Domingo passado, na rodovia Presidente Dutra, três caminhões se envolveram em um acidente e uma das vítimas ficou com as pernas presas às ferragens. O socorro chegou, mas o médico-chefe da equipe que foi fazer o resgate não é médico: é Gerson Lavisio, de 32 anos, um homem com uma longa carreira de farsante.
Gerson trabalhava como médico socorrista, contratado por uma empresa terceirizada. Ele estava de plantão em uma base em Lavrinhas, no interior de São Paulo e, ao chegar, segundo testemunhas, determinou a amputação da perna da vítima, um caminhoneiro, ainda na estrada
Policiais rodoviários descobriram que Gerson não era médico ao acessar o site do Conselho Regional de Medicina. O número do CRM, registro profissional da categoria, que ele apresentou, era de um médico que já morreu e seu diploma era falsificado.

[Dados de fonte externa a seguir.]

(** ** De-duplication and ranking of the documents *)

Section Ranking.
Import RAGService.
Context {U : Unicode}.

Lemma unique_docs_loop_keys (docs : list Document) (seen : list str) :
  Forall (fun doc => trimmed_title doc <> [] /\ trimmed_title doc ∉ seen)
         (unique_docs_loop docs seen)
  /\ NoDup (map trimmed_title (unique_docs_loop docs seen)).
Proof.
  revert seen. induction docs as [|doc rest IH]; intros seen; simpl.
  - split; constructor.
  - fold (trimmed_title doc).
    destruct (nonempty (trimmed_title doc)) eqn:Hne; cbn [andb]; [|apply IH].
    destruct (bool_decide (trimmed_title doc ∈ seen)) eqn:Hin; cbn [negb]; [apply IH|].
    apply bool_decide_eq_false in Hin.
    destruct (IH (trimmed_title doc :: seen)) as [Hall Hnd]. split.
    + constructor.
      * split; [|done]. by destruct (trimmed_title doc).
      * eapply Forall_impl; [exact Hall|]. simpl. intros d [? Hd].
        split; [done|]. intros ?. apply Hd. by right.
    + simpl. constructor; [|done].
      rewrite list_elem_of_fmap. intros (d & Hd & Hdin).
      rewrite Forall_forall in Hall. destruct (Hall d Hdin) as [_ Hns].
      apply Hns. rewrite <- Hd. left.
Qed.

Os colegas que trabalhavam na estrada com Gerson, contratado no início de março, ficaram desconfiados desde o primeiro plantão. Um deles, que não quer se identificar, conta:
“A conduta que ele tomava não era de um médico. Por exemplo, quando é problema de coluna, a gente tem que aplicar um analgésico ou até mesmo um remédio via oral, mas o que que ele fez? Ele aplicou um um calmante 10mg na veia. O usuário ficou desfalecido já, não estava nem andando mais. E também teve um paciente que precisou ser suturado. Ele fez a sutura, mas os pontos que ele fez estavam todos irregulares, ele não conseguia fazer o laço do ponto. E fez tudo errado”.
A incapacidade não impediu que Gerson fosse contratado como médico por três empresas diferentes, e isso só nos últimos quatro meses. Em um posto de saúde em Parelheiros, na Zona Sul de São Paulo, ele atendeu 18 pacientes em dezembro do ano passado, inclusive idosos e crianças. Usava o registro de um outro Gerson – este sim, formado em medicina – e, após ser denunciado, foi detido e liberado após prestar depoimento. Isso, no entanto, não o fez parar com a farsa.
“Continuava ainda se passando por médico, mesmo após todo o relato, boletim de ocorrência. E também acho que (este caso ) é uma forma de cobrar essas empresas, essas instituições, muitas terceirizadas, que contratam esses profissionais médicos, para ter uma maior vigilância, né? Será que checaram o registro médico? Bateram os dados? É muito grave isso. É um sentimento de insegurança, de certa forma de impotência também. E de medo, medo por poder ser um familiar meu que poderia estar nas mãos dessa pessoa, desse criminoso”, lamenta o médico que teve o CRM roubado, Gerson Butgnoli Junior.
Antes de fingir ser médico, o farsante se passava também por pastor e atraía pessoas em busca de conselho espiritual. Também costumava pregar como convidado em algumas igrejas e anunciava, nas redes sociais, cultos em organizações que nunca existiram. Ele é acusado de pedir contribuições para viagens missionárias que nunca teriam acontecido.
O Fantástico procurou Gerson Lavisio em sua casa, em Sorocaba (SP), mas ele pediu para o porteiro dizer que ele não estava. Ao ser procurado por telefone, ele não quis falar com o nosso repórter.
“A minha versão foi dada na delegacia, entendeu? Já prestei depoimento e agora eu vou marcar o dia da audiência e é isso, entendeu?”, afirmou antes de desligar após ser questionado se havia cursado medicina.